:: Task statement ::
Pick every line from the data that holds the word "with".

:: Supplied material ::
..............................
(** * transfer.py: transfer-learning fine-tuning script

    A shallow embedding of [src/transfer.py].  The script is a single
    top-level Python module; its statements are embedded in the order of
    the source, with the line numbers of the source in the comments.

    Conventions of the embedding.
    - Python floats and tensor entries are rationals ([Q]); the rounding
      of the tensor arithmetic that the script itself spells out is not
      modelled, and [torch.linspace], whose values are single-precision
      roundings, is left to the collaborators.
    - A Python exception is a value of [exn]; a statement that can raise
      returns a [result].
    - The module-level variables that the training code mutates live in a
      [session] record, the file system and standard output in a [world].
    - The collaborators that the script imports ([utils], [datasets],
      [models], the [torch] runtime) are the fields of the class
      [Externals]; every theorem holds for all their implementations. *)

From Stdlib Require Import QArith Lqa Ascii String.
From stdpp Require Import gmap strings list fin_maps.

Local Open Scope string_scope.

(** ** Exceptions and results *)

Inductive exn :=
| NameError
| AttributeError
| TypeError
| IndexError
| RuntimeError
| FileNotFoundError
| PicklingError.

Inductive result (A : Type) :=
| Ok (a : A)
| Raise (e : exn).
Arguments Ok {A} a.
Arguments Raise {A} e.

Definition rbind {A B} (r : result A) (k : A -> result B) : result B :=
  match r with Ok a => k a | Raise e => Raise e end.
..............................
:: Task result ::
    the source, with the line numbers of the source in the comments.
  match r with Ok a => k a | Raise e => Raise e end.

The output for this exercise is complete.